*** Opening Available data ***

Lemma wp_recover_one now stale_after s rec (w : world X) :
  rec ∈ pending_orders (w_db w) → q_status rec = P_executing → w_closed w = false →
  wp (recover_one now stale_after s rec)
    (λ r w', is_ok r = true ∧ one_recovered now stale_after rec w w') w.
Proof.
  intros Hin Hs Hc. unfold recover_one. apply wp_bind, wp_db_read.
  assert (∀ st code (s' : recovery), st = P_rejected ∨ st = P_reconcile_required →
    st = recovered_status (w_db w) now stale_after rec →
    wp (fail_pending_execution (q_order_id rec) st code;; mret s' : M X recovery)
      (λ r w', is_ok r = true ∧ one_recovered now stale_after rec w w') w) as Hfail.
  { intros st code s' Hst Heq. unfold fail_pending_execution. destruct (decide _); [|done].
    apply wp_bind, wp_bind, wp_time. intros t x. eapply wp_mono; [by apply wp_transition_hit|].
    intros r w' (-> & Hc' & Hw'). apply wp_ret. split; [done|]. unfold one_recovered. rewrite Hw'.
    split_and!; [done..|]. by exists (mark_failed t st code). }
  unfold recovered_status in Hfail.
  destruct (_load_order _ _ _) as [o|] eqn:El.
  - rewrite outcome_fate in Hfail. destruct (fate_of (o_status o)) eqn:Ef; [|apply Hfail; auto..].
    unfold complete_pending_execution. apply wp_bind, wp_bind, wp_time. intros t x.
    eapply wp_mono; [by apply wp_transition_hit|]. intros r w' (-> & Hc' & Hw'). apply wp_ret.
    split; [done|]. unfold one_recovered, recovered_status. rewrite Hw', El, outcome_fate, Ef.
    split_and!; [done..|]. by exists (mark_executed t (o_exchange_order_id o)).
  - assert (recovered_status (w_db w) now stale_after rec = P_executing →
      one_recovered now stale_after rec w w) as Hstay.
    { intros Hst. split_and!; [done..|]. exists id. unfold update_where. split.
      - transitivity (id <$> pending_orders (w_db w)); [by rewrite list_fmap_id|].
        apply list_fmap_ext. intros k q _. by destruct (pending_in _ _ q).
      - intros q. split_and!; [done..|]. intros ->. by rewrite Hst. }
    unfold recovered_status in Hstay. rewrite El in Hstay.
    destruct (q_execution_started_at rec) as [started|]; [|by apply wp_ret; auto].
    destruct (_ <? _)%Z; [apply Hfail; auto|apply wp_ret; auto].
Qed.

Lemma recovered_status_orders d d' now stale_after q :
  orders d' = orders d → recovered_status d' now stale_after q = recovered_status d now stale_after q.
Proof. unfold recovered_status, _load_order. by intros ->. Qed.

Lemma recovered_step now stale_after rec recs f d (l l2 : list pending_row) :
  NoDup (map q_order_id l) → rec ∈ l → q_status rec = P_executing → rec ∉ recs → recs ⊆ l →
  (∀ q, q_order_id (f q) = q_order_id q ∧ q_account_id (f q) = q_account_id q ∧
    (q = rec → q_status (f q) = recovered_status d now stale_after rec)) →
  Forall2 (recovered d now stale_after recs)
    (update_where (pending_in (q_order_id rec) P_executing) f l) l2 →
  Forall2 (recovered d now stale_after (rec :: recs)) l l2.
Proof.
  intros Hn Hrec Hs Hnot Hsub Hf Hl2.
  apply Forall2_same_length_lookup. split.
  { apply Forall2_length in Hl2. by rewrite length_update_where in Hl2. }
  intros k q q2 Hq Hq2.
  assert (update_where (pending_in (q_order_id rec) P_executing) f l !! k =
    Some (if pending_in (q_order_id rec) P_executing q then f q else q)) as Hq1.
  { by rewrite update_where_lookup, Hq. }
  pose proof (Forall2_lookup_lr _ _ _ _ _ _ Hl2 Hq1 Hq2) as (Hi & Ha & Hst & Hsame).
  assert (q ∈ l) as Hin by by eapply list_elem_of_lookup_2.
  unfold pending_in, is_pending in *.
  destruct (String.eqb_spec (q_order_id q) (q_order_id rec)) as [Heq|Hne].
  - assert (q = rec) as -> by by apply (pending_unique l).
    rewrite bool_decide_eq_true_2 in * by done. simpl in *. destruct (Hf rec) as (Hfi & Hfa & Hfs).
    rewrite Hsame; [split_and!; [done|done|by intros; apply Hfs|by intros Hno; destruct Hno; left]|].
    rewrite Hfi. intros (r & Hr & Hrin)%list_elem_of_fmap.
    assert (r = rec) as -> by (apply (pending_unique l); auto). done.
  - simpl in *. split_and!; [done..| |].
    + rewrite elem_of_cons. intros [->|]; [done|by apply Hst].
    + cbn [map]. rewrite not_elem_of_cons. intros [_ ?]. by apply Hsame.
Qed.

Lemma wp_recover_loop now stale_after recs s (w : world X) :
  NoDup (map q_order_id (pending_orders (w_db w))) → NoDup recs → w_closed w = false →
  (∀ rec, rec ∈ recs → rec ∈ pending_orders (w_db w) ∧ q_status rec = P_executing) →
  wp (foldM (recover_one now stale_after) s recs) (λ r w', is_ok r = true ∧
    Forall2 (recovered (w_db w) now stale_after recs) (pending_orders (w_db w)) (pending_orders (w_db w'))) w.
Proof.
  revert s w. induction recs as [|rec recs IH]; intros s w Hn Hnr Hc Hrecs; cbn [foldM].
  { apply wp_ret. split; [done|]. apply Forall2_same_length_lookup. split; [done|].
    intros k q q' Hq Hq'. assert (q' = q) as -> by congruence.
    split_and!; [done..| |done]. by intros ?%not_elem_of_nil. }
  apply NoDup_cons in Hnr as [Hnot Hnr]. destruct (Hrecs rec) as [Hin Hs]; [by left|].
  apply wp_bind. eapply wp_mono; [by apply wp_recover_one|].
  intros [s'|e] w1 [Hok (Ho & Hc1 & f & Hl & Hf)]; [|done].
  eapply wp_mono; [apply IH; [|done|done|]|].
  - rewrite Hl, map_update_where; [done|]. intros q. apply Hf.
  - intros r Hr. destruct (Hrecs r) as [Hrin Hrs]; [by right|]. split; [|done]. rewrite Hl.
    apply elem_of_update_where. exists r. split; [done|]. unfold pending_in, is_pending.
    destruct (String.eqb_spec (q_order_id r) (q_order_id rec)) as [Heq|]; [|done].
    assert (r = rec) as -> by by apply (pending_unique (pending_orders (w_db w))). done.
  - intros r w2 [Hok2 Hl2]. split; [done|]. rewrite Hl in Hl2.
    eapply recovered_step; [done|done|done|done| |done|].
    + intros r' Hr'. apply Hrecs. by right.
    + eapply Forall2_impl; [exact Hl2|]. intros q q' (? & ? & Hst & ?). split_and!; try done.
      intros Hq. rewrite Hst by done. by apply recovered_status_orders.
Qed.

*** Closing Available data ***

Please repeat, exactly and only, the lines from the one containing "assert (r = rec) as -> by by" through the last line of the records, both included.

    assert (r = rec) as -> by by apply (pending_unique (pending_orders (w_db w))). done.
  - intros r w2 [Hok2 Hl2]. split; [done|]. rewrite Hl in Hl2.
    eapply recovered_step; [done|done|done|done| |done|].
    + intros r' Hr'. apply Hrecs. by right.
    + eapply Forall2_impl; [exact Hl2|]. intros q q' (? & ? & Hst & ?). split_and!; try done.
      intros Hq. rewrite Hst by done. by apply recovered_status_orders.
Qed.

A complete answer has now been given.